● Data records

--------------------

(** A value without [%] comes out of the interpolation as it is. *)
Lemma interpolate_loop_plain nested opt section rawval map v :
  has_percent v = false ->
  forall passes accum,
    (String.length v <= passes)%nat ->
    interpolate_loop nested opt section rawval map passes v accum
    = Normal (accum ++ v).
Proof.
  induction v as [|c v IH]; intros Hplain passes accum Hpasses.
  - destruct passes; cbn [interpolate_loop]; rewrite string_app_nil_r; reflexivity.
  - cbn [has_percent] in Hplain.
    destruct (Ascii.eqb c percent) eqn:Hc; [discriminate|].
    destruct passes as [|passes]; [simpl in Hpasses; lia|].
    cbn [interpolate_loop]. rewrite Hc. cbn [negb].
    rewrite IH by (simpl in Hpasses; auto; lia).
    rewrite string_app_assoc. reflexivity.
Qed.

Lemma before_get_plain config section opt v sectiondict :
  has_percent v = false ->
  before_get config section opt v sectiondict = Normal v.
Proof.
  intros Hplain. unfold before_get, MAX_INTERPOLATION_DEPTH. cbn [interpolate_some].
  rewrite interpolate_loop_plain by (auto; lia). reflexivity.
Qed.

Lemma config_get_fallback config s own d :
  plain_regions config ->
  Dict.get s (sections config) = Some own ->
  config_get config s "region" (Some d) = Normal (resolved_region config d own).
Proof.
  intros [Hdefaults Hsections] Hs. unfold config_get, resolved_region. rewrite Hs.
  change (optionxform "region") with "region".
  destruct (Dict.get "region" own) as [v|] eqn:Hown.
  - apply before_get_plain. eapply Hsections; eassumption.
  - destruct (Dict.get "region" (defaults config)) as [v|] eqn:Hdef; [|reflexivity].
    apply before_get_plain. apply Hdefaults. reflexivity.
Qed.

Lemma get_profiles_loop_ok config d names :
  plain_regions config ->
  config_get config "default" "region" None = Normal d ->
  (forall s, In s names -> exists own, Dict.get s (sections config) = Some own) ->
  NoDup names ->
  forall acc,
    (forall s, In s names -> Dict.get s acc = None) ->
    exists m,
      get_profiles_loop config names acc = Normal m
      /\ Dict.keys m = (Dict.keys acc ++ names)%list
      /\ (forall s own, In s names -> Dict.get s (sections config) = Some own ->
            Dict.get s m = Some (resolved_region config d own))
      /\ (forall k, ~ In k names -> Dict.get k m = Dict.get k acc).
Proof.
  intros Hplain Hd. induction names as [|s names IH]; intros Hsec Hnd acc Hfresh.
  - exists acc. simpl. rewrite app_nil_r. repeat split; auto. intros s own [].
  - inversion Hnd as [|? ? Hnotin' Hnd']; subst.
    assert (Hnotin : ~ In s names) by (rewrite <- list_elem_of_In; exact Hnotin').
    destruct (Hsec s) as [own Hown]; [left; reflexivity|].
    cbn [get_profiles_loop]. rewrite Hd, (config_get_fallback _ _ _ _ Hplain Hown).
    destruct (IH (fun s' Hin => Hsec s' (or_intror Hin)) Hnd'
                (Dict.set s (resolved_region config d own) acc))
      as (m & Hrun & Hkeys & Hget & Hother).
    { intros s' Hin. rewrite get_set_ne.
      - apply Hfresh. right. exact Hin.
      - intros Heq. apply Hnotin. rewrite Heq. exact Hin. }
    exists m. split; [exact Hrun|]. split; [|split].
    + rewrite Hkeys, keys_set_new by (apply Hfresh; left; reflexivity).
      rewrite <- app_assoc. reflexivity.
    + intros s' own' [<-|Hin] Hown'.
      * rewrite Hother by exact Hnotin. rewrite get_set_eq. congruence.
      * apply Hget; assumption.
    + intros k Hk. rewrite Hother by (intros Hin; apply Hk; right; exact Hin).
      apply get_set_ne. intros ->. apply Hk. left. reflexivity.
Qed.

(** When no region holds a [%] and the section named [default] has a
    region, every section gets an entry with its resolved region, in
    file order. *)
Lemma get_profiles_with_default config d :
  plain_regions config ->
  config_get config "default" "region" None = Normal d ->
  NoDup (config_sections config) ->
  exists m,
    get_profiles (Some config) = Normal m
    /\ Dict.keys m = config_sections config
    /\ (forall s own, Dict.get s (sections config) = Some own ->
          Dict.get s m = Some (resolved_region config d own)).
Proof.
  intros Hplain Hd Hnd. unfold get_profiles, config_read.
  destruct (get_profiles_loop_ok config d (config_sections config) Hplain Hd)
    with (acc := @nil (string * string))
    as (m & Hrun & Hkeys & Hget & _).
  - intros s Hin. apply In_keys_get. exact Hin.
  - exact Hnd.
  - reflexivity.
  - exists m. split; [exact Hrun|]. split; [exact Hkeys|].
    intros s own Hown. apply Hget; [|exact Hown].
    eapply get_Some_In_keys. exact Hown.
Qed.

--------------------

● Your goal
Copy out the listing above, line by line and exactly, from its first line to the line holding "induction v as", inclusive.

● Exercise answer
(** A value without [%] comes out of the interpolation as it is. *)
Lemma interpolate_loop_plain nested opt section rawval map v :
  has_percent v = false ->
  forall passes accum,
    (String.length v <= passes)%nat ->
    interpolate_loop nested opt section rawval map passes v accum
    = Normal (accum ++ v).
Proof.
  induction v as [|c v IH]; intros Hplain passes accum Hpasses.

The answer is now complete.